[MATERIAL SUPPLIED — start]

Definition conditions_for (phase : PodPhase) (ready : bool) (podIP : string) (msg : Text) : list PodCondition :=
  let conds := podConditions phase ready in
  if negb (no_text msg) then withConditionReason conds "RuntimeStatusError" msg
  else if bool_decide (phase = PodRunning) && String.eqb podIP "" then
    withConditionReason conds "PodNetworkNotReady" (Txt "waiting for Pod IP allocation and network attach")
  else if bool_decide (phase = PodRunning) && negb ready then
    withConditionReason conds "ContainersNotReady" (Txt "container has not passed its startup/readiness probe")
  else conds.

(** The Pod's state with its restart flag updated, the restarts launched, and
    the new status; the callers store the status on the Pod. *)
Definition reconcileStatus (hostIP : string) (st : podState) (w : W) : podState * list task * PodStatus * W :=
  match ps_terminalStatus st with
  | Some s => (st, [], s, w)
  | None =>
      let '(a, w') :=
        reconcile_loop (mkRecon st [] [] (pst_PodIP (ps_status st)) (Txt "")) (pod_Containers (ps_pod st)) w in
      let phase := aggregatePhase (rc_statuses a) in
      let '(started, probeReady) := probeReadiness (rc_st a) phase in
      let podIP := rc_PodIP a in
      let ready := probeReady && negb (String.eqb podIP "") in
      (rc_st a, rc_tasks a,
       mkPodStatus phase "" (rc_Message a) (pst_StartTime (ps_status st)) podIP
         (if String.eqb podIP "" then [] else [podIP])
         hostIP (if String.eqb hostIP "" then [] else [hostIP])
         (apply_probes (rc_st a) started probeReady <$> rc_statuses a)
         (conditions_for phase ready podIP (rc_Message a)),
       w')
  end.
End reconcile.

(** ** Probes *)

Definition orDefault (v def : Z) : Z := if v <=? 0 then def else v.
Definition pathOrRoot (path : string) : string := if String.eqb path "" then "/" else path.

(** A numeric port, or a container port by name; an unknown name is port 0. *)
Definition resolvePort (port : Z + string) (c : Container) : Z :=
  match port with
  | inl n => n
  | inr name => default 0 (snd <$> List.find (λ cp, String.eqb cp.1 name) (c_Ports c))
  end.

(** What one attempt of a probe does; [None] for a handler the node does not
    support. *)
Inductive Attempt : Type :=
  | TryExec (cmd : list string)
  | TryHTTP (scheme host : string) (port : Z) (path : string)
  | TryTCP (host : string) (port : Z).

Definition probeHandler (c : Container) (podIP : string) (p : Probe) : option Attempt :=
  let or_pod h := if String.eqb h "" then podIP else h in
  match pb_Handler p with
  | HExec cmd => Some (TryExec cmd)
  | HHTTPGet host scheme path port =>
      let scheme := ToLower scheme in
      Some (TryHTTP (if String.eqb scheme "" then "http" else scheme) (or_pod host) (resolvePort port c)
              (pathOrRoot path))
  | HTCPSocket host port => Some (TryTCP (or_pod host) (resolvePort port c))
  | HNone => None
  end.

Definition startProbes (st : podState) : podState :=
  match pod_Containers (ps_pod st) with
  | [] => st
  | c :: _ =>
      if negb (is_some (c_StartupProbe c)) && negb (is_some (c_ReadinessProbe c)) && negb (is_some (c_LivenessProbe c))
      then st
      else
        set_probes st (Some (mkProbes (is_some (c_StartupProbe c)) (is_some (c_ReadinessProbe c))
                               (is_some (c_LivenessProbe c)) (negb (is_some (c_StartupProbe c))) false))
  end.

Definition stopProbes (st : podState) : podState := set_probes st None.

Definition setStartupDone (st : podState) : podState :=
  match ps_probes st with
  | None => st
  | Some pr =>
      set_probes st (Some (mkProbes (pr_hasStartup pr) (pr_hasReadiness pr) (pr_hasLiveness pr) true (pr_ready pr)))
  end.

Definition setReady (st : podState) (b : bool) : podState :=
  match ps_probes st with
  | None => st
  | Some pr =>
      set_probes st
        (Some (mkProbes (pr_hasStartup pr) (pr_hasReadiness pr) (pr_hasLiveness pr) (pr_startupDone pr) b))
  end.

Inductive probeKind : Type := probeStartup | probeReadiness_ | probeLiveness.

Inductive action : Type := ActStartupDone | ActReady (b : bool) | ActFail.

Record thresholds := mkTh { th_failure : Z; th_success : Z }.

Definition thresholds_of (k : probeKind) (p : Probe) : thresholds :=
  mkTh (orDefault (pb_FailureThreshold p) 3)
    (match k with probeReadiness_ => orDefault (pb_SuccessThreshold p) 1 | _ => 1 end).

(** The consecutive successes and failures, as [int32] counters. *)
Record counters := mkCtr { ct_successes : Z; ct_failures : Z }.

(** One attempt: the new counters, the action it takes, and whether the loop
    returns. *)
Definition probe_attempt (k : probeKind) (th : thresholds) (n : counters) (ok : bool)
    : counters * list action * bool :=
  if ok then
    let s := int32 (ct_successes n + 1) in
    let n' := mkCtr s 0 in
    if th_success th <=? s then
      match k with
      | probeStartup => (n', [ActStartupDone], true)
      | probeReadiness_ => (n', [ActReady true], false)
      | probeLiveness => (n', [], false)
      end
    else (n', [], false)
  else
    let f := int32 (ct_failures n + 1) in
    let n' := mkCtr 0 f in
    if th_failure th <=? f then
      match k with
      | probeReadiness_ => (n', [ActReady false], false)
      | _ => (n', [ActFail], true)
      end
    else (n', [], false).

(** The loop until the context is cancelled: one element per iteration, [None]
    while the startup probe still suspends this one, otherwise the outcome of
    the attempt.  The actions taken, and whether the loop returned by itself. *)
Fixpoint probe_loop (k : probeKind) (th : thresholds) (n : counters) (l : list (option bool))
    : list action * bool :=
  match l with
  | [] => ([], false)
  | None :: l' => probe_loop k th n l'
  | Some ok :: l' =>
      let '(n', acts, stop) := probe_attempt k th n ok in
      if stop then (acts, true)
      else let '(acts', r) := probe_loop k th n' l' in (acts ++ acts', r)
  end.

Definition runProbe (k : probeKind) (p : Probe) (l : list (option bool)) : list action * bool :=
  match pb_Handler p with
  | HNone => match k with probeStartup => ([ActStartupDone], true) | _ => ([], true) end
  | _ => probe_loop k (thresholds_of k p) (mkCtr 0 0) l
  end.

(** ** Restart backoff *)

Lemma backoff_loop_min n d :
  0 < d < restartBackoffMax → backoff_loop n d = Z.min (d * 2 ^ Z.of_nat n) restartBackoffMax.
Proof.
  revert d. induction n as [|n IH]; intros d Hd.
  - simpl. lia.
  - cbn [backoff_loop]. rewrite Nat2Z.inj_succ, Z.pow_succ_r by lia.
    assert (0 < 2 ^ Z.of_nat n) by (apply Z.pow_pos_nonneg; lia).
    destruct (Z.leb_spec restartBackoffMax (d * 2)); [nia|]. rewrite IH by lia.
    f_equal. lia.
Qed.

[MATERIAL SUPPLIED — finish]

_WHAT THE TASK REQUIRES_: Write out again, exactly, the lines from the start of the entries up to and including the one with "else if bool_decide (phase = PodRunning) && negb". Nothing else belongs in the reply.

_FINISHED EXERCISE_:
Definition conditions_for (phase : PodPhase) (ready : bool) (podIP : string) (msg : Text) : list PodCondition :=
  let conds := podConditions phase ready in
  if negb (no_text msg) then withConditionReason conds "RuntimeStatusError" msg
  else if bool_decide (phase = PodRunning) && String.eqb podIP "" then
    withConditionReason conds "PodNetworkNotReady" (Txt "waiting for Pod IP allocation and network attach")
  else if bool_decide (phase = PodRunning) && negb ready then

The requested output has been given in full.